Autism Spectrum Disorder (ASD) is a rapidly growing epidemic. Although it varies significantly in character and severity, it usually presents in young children. Its range of complex development brain disorders is characterized by social impairments and communication difficulties. Currently, there is no known cause or cure.

Facts about Autism

  • Approximately 1% of the population is autistic.
  • Every autistic child and adult are both teachable and cognizant.
  • Autism is not a disease and is not contagious…it is simply a variation in the human operating system.
  • Autistic people can have a variety of sensory filtering issues which can affect each of them in any number of ways including how that person interacts in any of their daily environments.
  • Males are diagnosed four times as often as females. This is thought to be more of a result of the differing ways that the sexes display as opposed to an actual population numbers difference. Studies are pending.
  • Depending on location, teachers and school staff can be undertrained, wrongly trained, or not trained at all in how to specifically communicate with and teach autistic students.
  • Approximately 85% of autistic adults are unemployed or underemployed.
  • Studies have found that more than 90% of those diagnosed with a disability will be physically and/or sexually abused in their lifetime. Those who cannot report the crime are at highest risk.
  • Support systems for autistic adults are grossly underfunded and almost non-existent.
  • Autistic children and adults may communicate with spoken voice, sign language, augmentive devices, written word or body language. All autistic people can communicate and do communicate even if it’s in a way that others may not understand. It’s imperative that all autistic people are given a reciprocating way to communicate with others in order to have and maintain self-worth, dignity and choice.​

Signs and Symptoms

Behaviors of autism spectrum disorders may or may not be apparent in infancy (18-24 months), but usually become obvious during early childhood (24 months-6 years). Most autistic children are perfectly normal in appearance, but spend their time engaged in puzzling and disturbing behaviors which may be noticeably different from those of typical children.

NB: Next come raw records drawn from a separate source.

(* ===== verification/ExperimentalModel.v ===== *)
(** models/memory.py and services/memory/experimental_lifecycle.py: the rows of
    an experimental run, the world its requests and workers share, the database
    steps on it, and the transitions of a run as functions of a loaded row. *)
From S2P Require Import Prelude PyBase PyRuntime FileSystem Handlers ExperimentalTrust ExperimentalCanary.
Import Bytes Str PyRuntime FileSystem Handlers ExperimentalTrust ExperimentalCanary.

Module ExperimentalModel.

(** * Errors *)
Inductive run_exn : Type :=
  | ExperimentalLifecycleError (error : str) (http_status : Z)
  | ExperimentalImportError (error : str)
  | HTTPException (status_code : Z)
  | IntegrityError
  | RunOs (e : os_error)
  | RunPy (e : py_exn)
  | CheckError (e : int_error).
#[export] Instance run_exn_eq_dec : EqDecision run_exn.
Proof. solve_decision. Defined.
Definition lifecycle_error (error : string) : Z -> run_exn := ExperimentalLifecycleError (lit error).
Definition import_error (error : string) : run_exn := ExperimentalImportError (lit error).

(** * Rows *)
Record MemoryExperimentalSymbolCandidate := {
  candidate_id : str;
  c_case_id : str;
  c_evidence_id : str;
  c_requirement_id : str;
  c_cached_symbol_id : str;
  c_required : identity;
  c_observed : identity;
  c_match_type : match_type;
  c_actor : str;
  c_source_host_path : option str;
  c_pdb_sha256 : str;
  c_isf_sha256 : str;
  c_created_at : Z;
  revoked_at : option Z;
  revoked_by : option str;
  revocation_reason : option str }.
#[export] Instance candidate_eq_dec : EqDecision MemoryExperimentalSymbolCandidate.
Proof. solve_decision. Defined.
#[export] Instance candidate_rebuild : Rebuild MemoryExperimentalSymbolCandidate := fun c =>
  Build_MemoryExperimentalSymbolCandidate (candidate_id c) (c_case_id c) (c_evidence_id c) (c_requirement_id c) (c_cached_symbol_id c)
    (c_required c) (c_observed c) (c_match_type c) (c_actor c) (c_source_host_path c) (c_pdb_sha256 c) (c_isf_sha256 c) (c_created_at c)
    (revoked_at c) (revoked_by c) (revocation_reason c).

(** The columns [acknowledgement_required_*] or [acknowledgement_observed_*]. *)
Record identity_columns := {
  i_pdb_name : option str;
  i_pdb_guid : option str;
  i_pdb_age : option Z;
  i_architecture : option str }.
#[export] Instance identity_columns_eq_dec : EqDecision identity_columns.
Proof. solve_decision. Defined.
Definition no_identity : identity_columns := {| i_pdb_name := None; i_pdb_guid := None; i_pdb_age := None; i_architecture := None |}.
Definition identity_in (i : identity) : identity_columns :=
  {| i_pdb_name := Some (pdb_name i); i_pdb_guid := Some (pdb_guid i); i_pdb_age := Some (pdb_age i);
     i_architecture := Some (architecture i) |}.

#[export] Instance canary_result_eq_dec : EqDecision canary_result.
Proof. solve_decision. Defined.

Record MemoryExperimentalRun := {
  run_id : str;
  r_case_id : str;
  r_evidence_id : str;
  r_candidate_id : str;
  r_requirement_id : str;
  r_cached_symbol_id : str;
  requested_profiles : list str;
  r_created_at : Z;
  r_status : run_status;
  acknowledgement_actor : option str;
  acknowledgement_at : option Z;
  acknowledgement_warning_version : option str;
  acknowledgement_required_identity : identity_columns;
  acknowledgement_observed : identity_columns;
  r_canary_status : canary_status;
  canary_started_at : option Z;
  canary_completed_at : option Z;
  canary_score : option Z;
  canary_checks : list (str * canary_status);
  canary_summary : option (canary_result * Z);
  canary_override_required : bool;
  canary_override_at : option Z;
  canary_override_actor : option str;
  canary_override_reason : option str;
  canary_worker_task_id : option str;
  full_worker_task_id : option str;
  profiles_queued : Z;
  profiles_completed : Z;
  profiles_failed : Z;
  profiles_cancelled : Z;
  started_at : option Z;
  completed_at : option Z;
  cancelled_at : option Z;
  cancelled_by : option str;
  cancellation_reason : option str;
  deleted_at : option Z;
  deleted_by : option str;
  deletion_reason : option str;
  audit_metadata_json : list (str * str);
  updated_at : Z }.
#[export] Instance run_eq_dec : EqDecision MemoryExperimentalRun.
Proof. solve_decision. Defined.
#[export] Instance run_rebuild : Rebuild MemoryExperimentalRun := fun r =>
  Build_MemoryExperimentalRun (run_id r) (r_case_id r) (r_evidence_id r) (r_candidate_id r) (r_requirement_id r) (r_cached_symbol_id r)
    (requested_profiles r) (r_created_at r) (r_status r) (acknowledgement_actor r) (acknowledgement_at r)
    (acknowledgement_warning_version r) (acknowledgement_required_identity r) (acknowledgement_observed r) (r_canary_status r)
    (canary_started_at r) (canary_completed_at r) (canary_score r) (canary_checks r) (canary_summary r) (canary_override_required r)
    (canary_override_at r) (canary_override_actor r) (canary_override_reason r) (canary_worker_task_id r) (full_worker_task_id r)
    (profiles_queued r) (profiles_completed r) (profiles_failed r) (profiles_cancelled r) (started_at r) (completed_at r)
    (cancelled_at r) (cancelled_by r) (cancellation_reason r) (deleted_at r) (deleted_by r) (deletion_reason r)
    (audit_metadata_json r) (updated_at r).

(** A scan run and its plugin runs; the columns that this flow reads or writes. *)
Inductive scan_status : Type := scan_pending | scan_running | scan_completed | scan_completed_with_errors | scan_failed.
#[export] Instance scan_status_eq_dec : EqDecision scan_status.
Proof. solve_decision. Defined.
Inductive plugin_status : Type := plugin_pending | plugin_running | plugin_completed | plugin_failed | plugin_timed_out.
#[export] Instance plugin_status_eq_dec : EqDecision plugin_status.
Proof. solve_decision. Defined.
#[export] Instance scan_trust_eq_dec : EqDecision scan_trust.
Proof. solve_decision. Defined.

Record MemoryScanRun := {
  scan_id : str;
  s_case_id : str;
  s_evidence_id : str;
  experimental_run_id : option str;
  s_profile : str;
  s_trust : scan_trust;
  requested_plugin_count : Z;
  s_created_at : Z;
  s_status : scan_status;
  plugins_completed : Z;
  plugins_failed : Z;
  output_dir : option path;
  s_started_at : option Z;
  s_completed_at : option Z }.
#[export] Instance scan_eq_dec : EqDecision MemoryScanRun.
Proof. solve_decision. Defined.
#[export] Instance scan_rebuild : Rebuild MemoryScanRun := fun s =>
  Build_MemoryScanRun (scan_id s) (s_case_id s) (s_evidence_id s) (experimental_run_id s) (s_profile s) (s_trust s)
    (requested_plugin_count s) (s_created_at s) (s_status s) (plugins_completed s) (plugins_failed s) (output_dir s)
    (s_started_at s) (s_completed_at s).

Record MemoryPluginRun := {
  plugin_run_id : str;
  p_scan_id : str;
  plugin : str;
  p_created_at : Z;
  p_trust : scan_trust;
  p_status : plugin_status;
  p_started_at : option Z;
  p_completed_at : option Z;
  row_count : Z;
  output_sha256 : option str;
  output_size : option Z;
  p_error_code : option str }.
#[export] Instance plugin_run_eq_dec : EqDecision MemoryPluginRun.
Proof. solve_decision. Defined.
#[export] Instance plugin_run_rebuild : Rebuild MemoryPluginRun := fun p =>
  Build_MemoryPluginRun (plugin_run_id p) (p_scan_id p) (plugin p) (p_created_at p) (p_trust p) (p_status p) (p_started_at p)
    (p_completed_at p) (row_count p) (output_sha256 p) (output_size p) (p_error_code p).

  • Lack of or delay in spoken language.
  • Repetitive use of language/motor mannerisms (e.g., hand-flapping, twirling objects, rocking).
  • Self-abusive behavior (such as biting or head-banging).
  • Indifferent or impaired to social interaction.
  • Lack of empathy.
  • Little or no eye contact.
  • Lack of interest in peer relationships.
  • Lack of spontaneous or make-believe play.

Family Challenges

​​​Living with a person with an ASD affects the entire family—parents, siblings, and in some families, grandparents, aunts, uncles, and cousins. Meeting the complex needs of a person with an ASD can put families under a great deal of stress—emotional, financial, and sometimes even physical. Respite care can give parents and other family caregivers a needed break and help maintain family well-being.